Drawings
Drawings
Drawings, as amazing as it sounds, didn’t exist before the Renaissance. It’s not that artists didn’t draw. Of course, they did. But drawing didn’t exist as an autonomous work, as something independent from painting. Drawings were then just one more step in the execution of a painting, like the preparation of a wood panel to paint on, grinding of the inks or making of your own brushes.
It was a “model”, a “stencil” of the work in paint that was going to be executed afterwards. Drawing, before the Renaissance, was an outline drawing, simple figures to be filled in with color. During the High Renaissance, and mainly after Leonardo da Vinci (as he played a fundamental part in this), drawing became something very different.
Why does a drawn line give us such a strong feeling of movement? It’s curious, because in reality, nothing is moving in the drawing. Every line, all the charcoal or ink marks are still there, sitting quietly on the sheet.
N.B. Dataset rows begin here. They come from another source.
Lemma clearMarkers_empties_witness :
  ∃ this',
    clearMarkers Scenario.viewer true Samples.hovered = (Normal tt, this') /\
    markers this' = ∅ /\
    store this' = store Samples.hovered /\
    currentMarker this' = currentMarker Samples.hovered /\
    hoveringMarker this' = hoveringMarker Samples.hovered /\
    ∀ id l m, markers Samples.hovered !! id = Some l -> store Samples.hovered !! l = Some m ->
      (if isNormal m then l ∉ container this' else l ∉ svg this') /\
      (hoveringMarker Samples.hovered = Some l -> tooltip_shown this' = false).
Proof.
  apply (clearMarkers_empties Scenario.viewer true Samples.hovered).
  - apply (after_inv [(Scenario.viewer, Dispatch Samples.idle
                         (Samples.event "mouseenter" (Some 0) false))] Samples.hud).
    apply (after_inv [(Scenario.viewer, Method (AddMarker Examples.front true));
                      (Scenario.viewer, Method (AddMarker Samples.area true))] new_PSVHUD).
    split_and!; [apply hud_wf_new|apply keys_truthy_new|apply surfaces_wf_new].
  - vm_compute. reflexivity.
Defined.

Lemma addMarker_removeMarker_witness :
  restored Samples.hovered
    (removeMarker Scenario.viewer (ArgId (ToString (p_id Examples.back))) true
       (addMarker Scenario.viewer Examples.back true Samples.hovered).2).2.
Proof.
  apply (addMarker_removeMarker Scenario.viewer Scenario.viewer Examples.back true true
           Samples.hovered (addMarker Scenario.viewer Examples.back true Samples.hovered).2 2).
  - apply (after_inv [(Scenario.viewer, Dispatch Samples.idle
                         (Samples.event "mouseenter" (Some 0) false))] Samples.hud).
    apply (after_inv [(Scenario.viewer, Method (AddMarker Examples.front true));
                      (Scenario.viewer, Method (AddMarker Samples.area true))] new_PSVHUD).
    split_and!; [apply hud_wf_new|apply keys_truthy_new|apply surfaces_wf_new].
  - apply (after_inv [(Scenario.viewer, Dispatch Samples.idle
                         (Samples.event "mouseenter" (Some 0) false))] Samples.hud).
    apply (after_inv [(Scenario.viewer, Method (AddMarker Examples.front true));
                      (Scenario.viewer, Method (AddMarker Samples.area true))] new_PSVHUD).
    split_and!; [apply hud_wf_new|apply keys_truthy_new|apply surfaces_wf_new].
  - vm_compute. reflexivity.
  - vm_compute. reflexivity.
Defined.

Lemma getCurrentMarker_after_click_witness :
  getCurrentMarker
    (after [(Scenario.viewer, Method (RemoveMarker (ArgId "front") true));
            (Scenario.viewer, Dispatch Samples.idle (Samples.event "mousemove" None false))]
       (handleEvent Scenario.viewer Samples.idle (Samples.event "click" (Some 0) false)
          Samples.hud).2)
    = (Normal (closest_psvMarker (Samples.event "click" (Some 0) false)),
       after [(Scenario.viewer, Method (RemoveMarker (ArgId "front") true));
              (Scenario.viewer, Dispatch Samples.idle (Samples.event "mousemove" None false))]
         (handleEvent Scenario.viewer Samples.idle (Samples.event "click" (Some 0) false)
            Samples.hud).2).
Proof.
  apply (getCurrentMarker_after_click Scenario.viewer Samples.idle
           (Samples.event "click" (Some 0) false)).
  - reflexivity.
  - repeat constructor.
Defined.

(** ** Placement *)

Section Placement.
Variable psv : PhotoSphereViewer.

Lemma truthy_isMarkerVisible m p position :
  geometry m = Point p ->
  ∃ v, _isMarkerVisible psv m position = Normal v /\ truthy v = in_view psv m p position.
Proof.
  intros Hp. unfold _isMarkerVisible, position3D_of, in_view. rewrite Hp.
  destruct (truthy (visible m)) eqn:Hvis; cbn.
  - eexists. split; [reflexivity|]. by rewrite !truthy_js_and.
  - by exists (visible m).
Qed.

Lemma updatePosition_point this m m' p :
  geometry m = Point p ->
  updatePosition psv this (rotation_of psv) m = Normal m' ->
  (geometry m' = Point p /\ visible m' = visible m /\ anchor m' = anchor m /\
   dynamicSize m' = dynamicSize m /\
   (dynamicSize m = false -> width m' = width m /\ height m' = height m)) /\
  placed psv m' p.
Proof.
  intros Hp. unfold updatePosition, isPolygon. rewrite Hp.
  unfold _getMarkerPosition.
  set (m1 := if dynamicSize m then _ else m).
  assert (H1 : geometry m1 = Point p /\ visible m1 = visible m /\ anchor m1 = anchor m /\
               dynamicSize m1 = dynamicSize m /\
               (dynamicSize m = false -> width m1 = width m /\ height m1 = height m)).
  { unfold m1. destruct (dynamicSize m) eqn:Hdyn; simpl; by rewrite ?Hdyn. }
  destruct H1 as (Hp1 & Hvis1 & Hanc1 & Hdyn1 & Hdim1).
  unfold position3D_of. rewrite Hp1. cbn.
  fold (anchored psv m1 p).
  destruct (truthy_isMarkerVisible m1 p (anchored psv m1 p) Hp1) as (v & -> & Hv).
  cbn. unfold placed. destruct (truthy v) eqn:Htruthy; intros [= <-];
    (split; [done|]); cbv zeta;
    match goal with |- context [in_view psv ?M p ?pos] =>
      change (in_view psv M p pos) with (in_view psv m1 p (anchored psv m1 p)) end;
    by rewrite <- Hv.
Qed.

Lemma updatePosition_polygon this rotation m m' positions3D polygon_rad :
  geometry m = Polygon positions3D polygon_rad ->
  updatePosition psv this rotation m = Normal m' ->
  (geometry m' = Polygon positions3D polygon_rad /\ visible m' = visible m) /\
  ∃ positions,
    polygonPositions psv (prop_fovBounds this) (prop_frustrumPoints this)
      positions3D polygon_rad = Normal positions /\
    outlined m' positions.
Proof.
  intros Hp. unfold updatePosition, isPolygon, _getPolygonPositions, polygonArrays.
  rewrite Hp. cbn.
  destruct (polygonPositions psv _ _ positions3D polygon_rad) as [positions|]; [|done].
  cbn. intros [= <-]. split; [done|]. exists positions. by split.
Qed.

Lemma point_placed this this' id l m p :
  updatePositions psv this = (Normal tt, this') ->
  markers this !! id = Some l -> store this !! l = Some m -> geometry m = Point p ->
  ∃ m', store this' !! l = Some m' /\
    (geometry m' = Point p /\ visible m' = visible m /\ anchor m' = anchor m /\
     dynamicSize m' = dynamicSize m /\
     (dynamicSize m = false -> width m' = width m /\ height m' = height m)) /\
    placed psv m' p.
Proof.
  intros Hrun Hid Hl Hp.
  apply (updatePositions_visit psv
    (λ m0, geometry m0 = Point p /\ visible m0 = visible m /\ anchor m0 = anchor m /\
           dynamicSize m0 = dynamicSize m /\
           (dynamicSize m = false -> width m0 = width m /\ height m0 = height m))
    (λ m0, placed psv m0 p) this this' id l m); try done.
  intros this0 m0 m0' _ (Hp0 & Hvis0 & Hanc0 & Hdyn0 & Hdim0) Hm0.
  destruct (updatePosition_point this0 m0 m0' p Hp0 Hm0)
    as ((Hp' & Hvis' & Hanc' & Hdyn' & Hdim') & Hplaced).
  split; [|done]. split_and!; try congruence.
  intros Hdyn. rewrite <- Hdyn0 in Hdyn.
  destruct (Hdim' Hdyn) as [-> ->]. apply Hdim0. congruence.
Qed.
End Placement.

(** X9.  On a HUD whose registry refers to marker objects and whose
    polygons have as many vectors as pairs, a pass returns and leaves a
    registered point marker with its [visible] flag and its anchor as
    before, its size as before unless the size is dynamic, and placed: if
    it is flagged visible, in front of the camera and within the viewport
    enlarged by its size, [position2D] is the projection of its vector
    moved by its anchor, the element is translated there and rotated by the
    angle of the pass, and it has the class [visible]; otherwise
    [position2D] is null and the class is removed. *)
Theorem point_marker_placed (psv : PhotoSphereViewer) (this : PSVHUD)
    (id : string) (l : nat) (m : Marker) (p : Vector3) :
  refs_valid this -> Forall marker_wf (store this) ->
  markers this !! id = Some l -> store this !! l = Some m -> geometry m = Point p ->
  ∃ this' m',
    updatePositions psv this = (Normal tt, this') /\
    store this' !! l = Some m' /\
    visible m' = visible m /\ anchor m' = anchor m /\
    (dynamicSize m = false -> width m' = width m /\ height m' = height m) /\
    placed psv m' p.
Proof.
  intros Hrefs Hwf Hid Hl Hp.
  destruct (updatePositions_total psv this Hrefs Hwf) as [this' Hrun].
  destruct (point_placed psv this this' id l m p Hrun Hid Hl Hp)
    as (m' & Hm' & (_ & ? & ? & _ & ?) & ?).
  by exists this', m'.
Qed.

(** X10.  On such a HUD, a pass returns and leaves a registered polygon
    with the points that the clipping gives for the bounds and the corners
    of the view of the camera of this pass: they are its attribute
    [points], [position2D] is the corner of their box and the size of the
    marker is the size of the box.  The polygon has the class [visible]
    whatever its [visible] flag, which the pass leaves as it was. *)
Theorem polygon_marker_outlined (psv : PhotoSphereViewer) (this : PSVHUD)
    (id : string) (l : nat) (m : Marker)
    (positions3D : list Vector3) (polygon_rad : list (float * float)) :
  refs_valid this -> Forall marker_wf (store this) ->
  markers this !! id = Some l -> store this !! l = Some m ->
  geometry m = Polygon positions3D polygon_rad ->
  ∃ this' m' positions,
    updatePositions psv this = (Normal tt, this') /\
    store this' !! l = Some m' /\
    visible m' = visible m /\
    polygonPositions psv (Some (fovBounds_of psv))
      (frustrumPoints_of psv (fovBounds_of psv)) positions3D polygon_rad
      = Normal positions /\
    outlined m' positions.
Proof.
  intros Hrefs Hwf Hid Hl Hp.
  destruct (updatePositions_total psv this Hrefs Hwf) as [this' Hrun].
  pose proof Hrun as Hrun'. rewrite updatePositions_eq in Hrun. simpl in Hrun.
  destruct (forIn_visit psv (rotation_of psv)
    (λ m0, geometry m0 = Polygon positions3D polygon_rad /\ visible m0 = visible m)
    (λ m0, ∃ positions,
       polygonPositions psv (Some (fovBounds_of psv))
         (frustrumPoints_of psv (fovBounds_of psv)) positions3D polygon_rad
         = Normal positions /\
       outlined m0 positions)
    (Some (fovBounds_of psv)) (frustrumPoints_of psv (fovBounds_of psv)) l)
    with (entries := map_to_list (markers this))
         (this := set_prop (fovBounds_of psv) (frustrumPoints_of psv (fovBounds_of psv)) this)
         (this' := this') (m := m)
    as (m' & Hm' & (_ & Hvis') & HR); try done.
  - intros this0 m0 m0' Hb Hfr (Hp0 & Hvis0) Hm0.
    destruct (updatePosition_polygon psv this0 _ m0 m0' _ _ Hp0 Hm0)
      as ((Hp' & Hvis') & positions & Hpos & Hout).
    rewrite Hb, Hfr in Hpos. split; [split; congruence|]. by exists positions.
  - destruct HR as (positions & Hpos & Hout).
    + right. apply list_elem_of_fmap. exists (id, l). split; [done|].
      by apply elem_of_map_to_list.
    + by exists this', m', positions.
Qed.

Section Visibility.
Variable psv : PhotoSphereViewer.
Something similar happens with music. What one hears is a note, and then another. At no time do you hear the whole melody. The melody exists in the memory of the listener. And this melody is much more than a simple sum of notes, since the same notes, with different durations and in a different order, build a different melody, resulting in a completely different feeling from the initial melody. Music takes shape within the listener.
Something similar happens with a drawing. Or better, exactly the opposite, as an image in a mirror. Music, which develops in time, traces a design (the melody) within the listener. The drawing, which is static, unfolds in rhythms and movements within the observer.
What are these movements?
In the case of a drawing, especially in sketches like Leonardo Da Vinci’s, the movement is that of its own creation. The drawing registers the gesture; when looking at the drawing we recreate the gestures that created it and, to do this, all you have to do is look.
But, not only the gestures are recorded in the sketch. In it, hand and thought move together. In the drawing, we see a tangle of arms and heads in different positions. It’s as if we were looking over Leonardo’s shoulder while he draws. Leonardo draws and experiments, changes the gestures and the inclination of the head, thinks of alternatives, discards some and reinforces others, at a great speed; a genuine outpouring of creativity.
Let’s go back to the question. What movements, what rhythms are these that our gaze recreates? It is thought in movement, in process, in this fabulous concordance between intention and gesture, materialized on the paper.